Twenty years of gruelling training in the pool and gym has seen Michael Phelps become the most decorated Olympian in history with 28 Olympic medals to his name. The American’s first Olympic Games was Sydney in 2000 and at the age of just 15 he became the youngest male to make the US swim team in 68 years. He would not go on to win a medal at his first Games but it would be the start of a truly remarkable story in his search for Olympic greatness. Four more games and countless world records followed before Phelps decided to finally hang up his suit after the 2016 Games in Rio.
To the watching world, his meteoric rise to the top may have looked to come somewhat easily for the 6 ft 5in athlete who undoubtedly has optimum physical attributes for a world-class swimmer. But, as Phelps reveals, it took a lot of hard work to make it took that easy.
“Nobody really saw what I did behind closed doors and the amount of training, recovering, sleeping and eating that went with me being able to be me and do what I had to do,” he said.
“It’s true in every walk of life, we’re all working hard at our goal to be happy and a lot of people don’t really see what we do behind closed doors. Once we accomplish that goal then other people around you can see what you were working so hard towards.”

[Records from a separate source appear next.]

Lemma stayed_resumable v :
  cs v = set_epoch (cs (e_world y)) (Some (e + 1)) →
  ∃ sid r t s q, resumable (stayed_page v) back_server (role_of role (negb b)) sid r t s q.
Proof.
  intros Hc. destruct (up_resume _ _ _ Hup (negb b)) as (sid2&r2&t2&s2&q2&[]).
  pose proof (re_store _ _ _ _ _ _ _ _ Hre) as Hs. assert (s2 = s) as -> by congruence.
  exists sid2, r2, t2, (back s (role_of role b) q (conn_of b m) (Relay.p_ip q) now), q2.
  split; cbn [e_world e_ip stayed_page]; rewrite ?Hc, ?back_count, ?back_sessions; try done.
  - by eapply resumed_store.
  - unfold back, away. simpl. rewrite role_other, !decide_False by apply other_ne. by rewrite <- role_other.
Qed.

Lemma back_up v v' c :
  joined v m 1 → socks v = <[sock b := set_ready c Closed]> (socks w) ++ [resumed_conn] →
  cs v = set_epoch (cs w) (Some (e + 1)) →
  (∀ j, joined (e_world y) (sock (negb b)) j → joined v' (sock (negb b)) j) →
  socks v' = socks (e_world y) → cs v' = set_epoch (cs (e_world y)) (Some (e + 1)) →
  session_up moved (net_of b (back_page v) (stayed_page v') back_server) (e + 1).
Proof.
  intros Hj Hs Hc Hj' Hs' Hc'.
  pose proof (up_read _ _ _ Hup) as Hr. pose proof (up_inbox _ _ _ Hup) as Hi.
  split; [split; [apply back_pair|]|..]; refine (bool_cases _ b _ _); rewrite ?net_of_end, ?net_of_other.
  - unfold at_rest. rewrite net_of_end, moved_here. exists resumed_conn. cbn [back_page e_world e_read e_inbox].
    rewrite Hs. split_and!; [|done|..].
    + by rewrite lookup_app_r, length_insert, Nat.sub_diag by (rewrite length_insert; lia).
    + by rewrite lookup_app_r, Hr, Nat.sub_diag by (rewrite Hr; lia).
    + by rewrite lookup_app_r, Hi, Nat.sub_diag by (rewrite Hi; lia).
  - unfold at_rest. rewrite net_of_other, moved_other. cbn [stayed_page e_world e_read e_inbox].
    destruct (st_rest _ _ _ _ (up_settled _ _ _ Hup) (negb b)) as (c'&H1&H2&H3&H4).
    exists c'. rewrite Hs'. auto.
  - cbn [back_page e_world]. by rewrite Hc.
  - cbn [stayed_page e_world]. by rewrite Hc'.
  - destruct (back_resumable v Hc) as (s'&q'&Hre'). by exists sid, r, t, s', q'.
  - by apply stayed_resumable.
  - cbn [back_page e_world e_read]. rewrite Hs, !length_app, length_insert, Hr. done.
  - cbn [stayed_page e_world e_read]. by rewrite Hs', Hr.
  - cbn [back_page e_world e_inbox]. rewrite Hs, !length_app, length_insert, Hi. done.
  - cbn [stayed_page e_world e_inbox]. by rewrite Hs', Hi.
  - intros k. cbn [back_page e_world]. rewrite Hs, length_app, length_insert. cbn [length].
    intros Hk. simpl. rewrite not_elem_of_union, not_elem_of_singleton. split.
    + intros He. destruct (conn_of_side b k) as [_ E1], (conn_of_side b m) as [_ E2].
      rewrite He, E2 in E1. lia.
    + apply (up_fresh _ _ _ Hup b). lia.
  - intros k. cbn [stayed_page e_world]. rewrite Hs'. intros Hk. simpl.
    rewrite not_elem_of_union, not_elem_of_singleton. split.
    + intros He. destruct (conn_of_side (negb b) k) as [E1 _], (conn_of_side b m) as [E2 _].
      rewrite He, E2 in E1. by destruct b.
    + by apply (up_fresh _ _ _ Hup (negb b)).
Qed.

A recent television advert gave a taste of the effort Phelps had to put in behind the scenes en route to becoming an Olympic champion, and Phelps was happy that people got to see the hard yards that go hand in hand with being a world beater. “That’s a little taste of what I had to go through over 20 years,” he said. “I had the opportunity to do what nobody else has ever done, that’s something that excited me. For me, it was easy to sacrifice certain things.”

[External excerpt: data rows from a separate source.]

Lemma told_receives st rd sv b :
  on_stage st rd sv → st b = Told →
  cstep (code_at st rd sv) (b, Net (Receives 0)) = Some (code_at (upd b (Verify 0) st) rd sv)
  ∧ on_stage (upd b (Verify 0) st) rd sv.
Proof.
  intros Hon E.
  assert (is_Some (pstep (code_at st rd sv) (b, Net (Receives 0)))) as [x Hx].
  { eapply can_receive; [unfold queue; by rewrite E|left].
    unfold exchange_message, paired. by rewrite received_go_envelope by (by apply single_wf). }
  pose proof (pairing_is_step _ _ _ Hx) as Hc. unfold pairing_step in Hx.
  destruct (_ && _) eqn:Hp in Hx; [|done]. apply andb_true_iff in Hp as [_ Hp].
  destruct (goes_to st rd sv b x 0 (receive_moves _ _ _ _ _ _ Hon Hp Hx)) as [-> Hon']; [by rewrite E|lia|done|done].
Qed.

Lemma side_starts st rd sv b :
  on_stage st rd sv → st b = Verify 0 →
  cstep (code_at st rd sv) (b, Resumes) = Some (code_at (upd b (Verify 1) st) rd sv)
  ∧ on_stage (upd b (Verify 1) st) rd sv.
Proof.
  intros Hon E.
  destruct (can_resume st rd sv b 0 E) as [x Hx]; [rewrite first_resumes; by eexists|].
  apply pairing_is_step in Hx.
  destruct (goes_to st rd sv b x 1 (resume_moves _ _ _ _ _ Hon Hx)) as [-> Hon']; [by rewrite E|lia|done|done].
Qed.

(** The relay reads the host's message at [now]. *)
Definition first_schedule (now : Z) : list (bool * code_event) :=
  [(false, Net (Receives 0)); (false, Resumes);
   (false, Net (Reads 0 now {| Relay.e_id := []; Relay.e_draws := [] |})); (true, Net (Receives 0))].

(** The session while both sides wait: joined, listed, and not used since [t]. *)
Record idle_since (t : Z) (sv : Relay.server) : Prop := {
  is_ok : server_ok sv;
  is_listed : listed (Relay.hub sv);
  is_session : Relay.sessions (Relay.hub sv) !! sid = Some p;
  is_store : ∃ s, Relay.store (Relay.hub sv) !! p = Some s ∧ Relay.s_lastActivity s = t
    ∧ ∀ b : bool, Relay.s_peers s (role_of Relay.RoleHost b)
                  = Some (session_peer (conn_of b 0) (if b then gip else hip) [])
}.

(** The relay has just read a message of the exchange. *)
Lemma read_idle st rd sv b now en x :
  on_stage st rd sv → listed (Relay.hub sv) → (rd b < length (msgs b (st b)))%nat →
  cstep (code_at st rd sv) (b, Net (Reads 0 now en)) = Some x →
  serves (λ _, []) (n_server (c_net x)) → idle_since now (n_server (c_net x)).
Proof.
  intros Hon Hl Hlt Hx Hsv'. unfold code_step in Hx. cbn [settles_exchange] in Hx.
  apply bind_Some in Hx as (n&Hn&[= <-]). change (c_net (put_net _ n)) with n in *.
  cbn [net_step] in Hn. rewrite end_of_code in Hn. unfold end_at in Hn.
  cbn [e_world e_read one e_ip e_inbox] in Hn.
  destruct (world_socks b (st b)) as [ls Hls]. rewrite Hls in Hn.
  cbn [mbind option_bind lookup list_lookup k_sent] in Hn.
  apply bind_Some in Hn as (d&Hd&Hn). rewrite server_put in Hn.
  change ((msgs b (st b) ++ tokens (st b)) !! rd b = Some d) in Hd.
  rewrite lookup_app_l in Hd by done. destruct (msg_passes _ _ _ _ Hd) as (u&->&Hi&Hf).
  change (n_server (c_net (code_at st rd sv))) with sv in Hn.
  pose proof (os_serves _ _ _ Hon) as Hsv. destruct (serves_loop _ _ _ _ _ _ _ b Hsv) as [Hc Hseen].
  rewrite bool_decide_true in Hn by done.
  destruct (sv_store _ _ _ _ _ _ _ Hsv) as (s&Hs&_).
  destruct (Relay.step cfg sv (Relay.Later now (conn_of b 0) (DText u))) as [[sv' os]|] eqn:Hst; [|done].
  injection Hn as Hn. assert (n_server n = sv') as Hser.
  { rewrite <- Hn. exact (proj2 (written_all format_time os b _)). }
  assert (Relay.store (Relay.hub sv') !! p = Some (Relay.set_lastActivity s now)) as Hs'.
  { unfold Relay.step in Hst. rewrite Hc in Hst. cbn [mbind option_bind] in Hst. rewrite Hf in Hst.
    unfold Relay.serve_message in Hst. rewrite Hi in Hst. unfold Relay.Relay in Hst. rewrite Hs in Hst.
    injection Hst as <- _. apply list_lookup_insert_eq. by eapply lookup_lt_Some. }
  rewrite Hser in Hsv' |- *. destruct Hsv' as [[Hok _ _ _] Hli (s1&Hs1&Hp1) _ _].
  split; [done|by eapply step_listed|done|]. exists s1. rewrite Hs' in Hs1. by injection Hs1 as <-.
Qed.

Lemma first_run sv now :
  on_stage (λ _, Told) (λ _, O) sv → listed (Relay.hub sv) →
  ∃ sv', run cstep (first_schedule now) (code_at (λ _, Told) (λ _, O) sv) = Some (code_at early early_read sv')
    ∧ idle_since now sv'.
Proof.
  intros Hon Hli. destruct (told_receives _ _ _ false Hon eq_refl) as [S1 Hon1].
  destruct (side_starts _ _ _ false Hon1 eq_refl) as [S2 Hon2].
  destruct (can_read _ _ _ false now {| Relay.e_id := []; Relay.e_draws := [] |} Hon2) as [x Hx]; [simpl; lia|].
  apply pairing_is_step in Hx.
  destruct (read_moves _ _ _ _ _ _ _ _ Hon2 Hx) as (sv'&E&Hon3). subst x.
  destruct (told_receives _ _ _ true Hon3 eq_refl) as [S4 _].
  exists sv'. split.
  - unfold first_schedule. eapply run_cons; [exact S1|]. eapply run_cons; [exact S2|].
    eapply run_cons; [exact Hx|]. by eapply run_cons; [exact S4|].
  - eapply (read_idle _ _ sv false now _ _ Hon2 Hli) in Hx; [done|simpl; lia|].
    eapply serves_ext; [|exact (os_serves _ _ _ Hon3)]. by intros [].
Qed.

Lemma early_strands sv : run cstep early_schedule (code_at early early_read sv) = Some (stranded [] sv).
Proof.
  set (d := pake_msg (Bytes pa)).
  assert (page_step (world_of true (Verify 0)) (SockMessage 0 d) = Some (world_of true (Verify 0))) as Hd.
  { eapply page_ignores; [apply received_pake_msg, Bytes_unit|by left]. }
  set (x1 := {| c_net := net_at (one (world_of false (Verify 1)) hip 2 [])
                           (one (world_of true (Verify 0)) gip 1 []) sv;
                c_left := peer_at false 1; c_right := peer_at true 0 |}).
  apply run_cons with x1.
  - unfold code_step. cbn [settles_exchange].
    erewrite page_gets; [|reflexivity|exact Hd|reflexivity]. cbn [mbind option_bind]. unfold x1.
    assert (overhears rand true (code_at early early_read sv) 0 = peer_at true 0) as ->; [|done].
    change (xmessage init_peer d = init_peer). unfold xmessage. by destruct (received d).
  - apply run_cons with (stranded [] sv); [|done]. unfold code_step.
    change (the_exchange _ _) with (Some (0, 0, code_side true)%nat). cbn [mbind option_bind].
    change (get_peer true x1) with (peer_at true 0). by rewrite first_resumes.
Qed.

(** What can still happen to them: their connections can be lost, and the relay
    cleans up. *)
Definition interrupts (e : code_event) : bool :=
  match e with Net (Breaks _ _) | Net (Page (SockClose _)) | Net (Reaps _) => true | _ => false end.

Lemma stranded_stays sv b e : interrupts e = false → cstep (stranded [] sv) (b, e) = None.
Proof.
  intros He.
  assert (∃ w ip i n, get_end b (c_net (stranded [] sv)) = one w ip i [] ∧ w = world_of b (Verify 1)
    ∧ length (k_sent (default {| k_state := Open; k_listeners := []; k_sent := [] |} (socks w !! O))) = i
    ∧ get_peer b (stranded [] sv) = peer_at b n ∧ n = 1%nat) as (w&ip&i&n&Hx&->&Hl&Hp&->).
  { destruct b; by eexists _, _, _, 1%nat. }
  unfold code_step. rewrite Hx, Hp. cbn [e_world one].
  destruct e as [e| |].
  - destruct (settles_exchange _ e) eqn:Hse; [done|]. cbn [net_step]. rewrite Hx.
    cbn [e_world e_read e_inbox one].
    destruct e as [e|j now en|j|j now|now]; try done.
    + destruct e as [key input|j|j d|j|j|j r|j f|j|j|j t|h a|files]; try done.
      * by destruct b, j.
      * destruct j; [by destruct b|by destruct b].
    + destruct j; [|by destruct b]. cbn [lookup list_lookup mbind option_bind].
      destruct b; subst i; reflexivity.
    + by destruct j.
  - change (the_exchange _ _) with (Some (0, 0, code_side b)%nat). cbn [mbind option_bind]. by destruct b.
  - change (the_exchange _ _) with (Some (0, 0, code_side b)%nat). cbn [mbind option_bind]. by destruct b.
Qed.

(** *** The relay's clean-up while they wait *)

Definition ended : data := wire format_time (Relay.MSessionEnded "inactivity_timeout").

Lemma reap_writes sv now sv' o q :
  Relay.step cfg sv (Relay.Reap now) = Some (sv', o) →
  (∀ b, map (wire format_time) (to_conn (conn_of b 0) o) = q) →
  cstep (stranded [] sv) (false, Net (Reaps now)) = Some (stranded q sv').
Proof.
  intros Hs Hq. unfold code_step. cbn [settles_exchange net_step].
  change (n_server (c_net (stranded [] sv))) with sv. rewrite Hs.
  cbn [fmap option_fmap option_map mbind option_bind]. unfold put_net, stranded, served.
  cbn [c_net c_left c_right fst snd]. do 2 f_equal.
  assert (∀ b, _) as Hw by (intros b; exact (written_all format_time o b
    (put_server (net_at (one (world_of false (Verify 1)) hip 2 []) (one (world_of true (Verify 1)) gip 1 []) sv) sv'))).
  destruct (Hw false) as [Hl Hsv], (Hw true) as [Hr _]. destruct (fold_left _ _ _) as [x y sv1].
  cbn in Hl, Hr, Hsv. unfold net_at, one. rewrite Hl, Hr, Hsv, <- (Hq false) at 1. by rewrite <- (Hq true).
Qed.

Phelps certainly did more than sacrifice certain things. His coach, Bob Bowman, suggested that to outstrip his rivals he should consider increasing his training schedule to seven days a week. Phelps subsequently went five years without taking a single day off, including Christmas day.
“My coach had this idea of training every single day and he explained to me why we were doing it,” said Phelps. “In professional sport so many people take one day off and it takes them two days to get back to where they were. I wanted to take a step ahead of everybody else because they weren’t training on Sunday or on holidays so for me every single year I had more than 52 extra days’ training than every single person.
“To get to where I wanted to be it was easy for me to make that sacrifice and go under the water on Christmas morning before we opened our presents or on my birthday when I would rather not be doing anything.”
The remarkable training regime clearly gave Phelps an advantage over his rivals as he collected numerous gold medals, not just at the Olympic Games but also the World Championships and the Pan Pacific Championships during a glittering 16 year period of dominance.
Becoming the world’s greatest is no easy feat. Natural talent will get you only so far but to reach the very pinnacle of sport, and to stay there for as long as Phelps did, requires dedication, focus, and sacrifice.
“The difference between good and great is the people who are great will do things when they don’t always want to,” said the seven-time world record holder. “I had goals that I wanted to accomplish and I was hard on myself, so I forced myself during those days because I knew I wanted to accomplish my goal and that helped me.”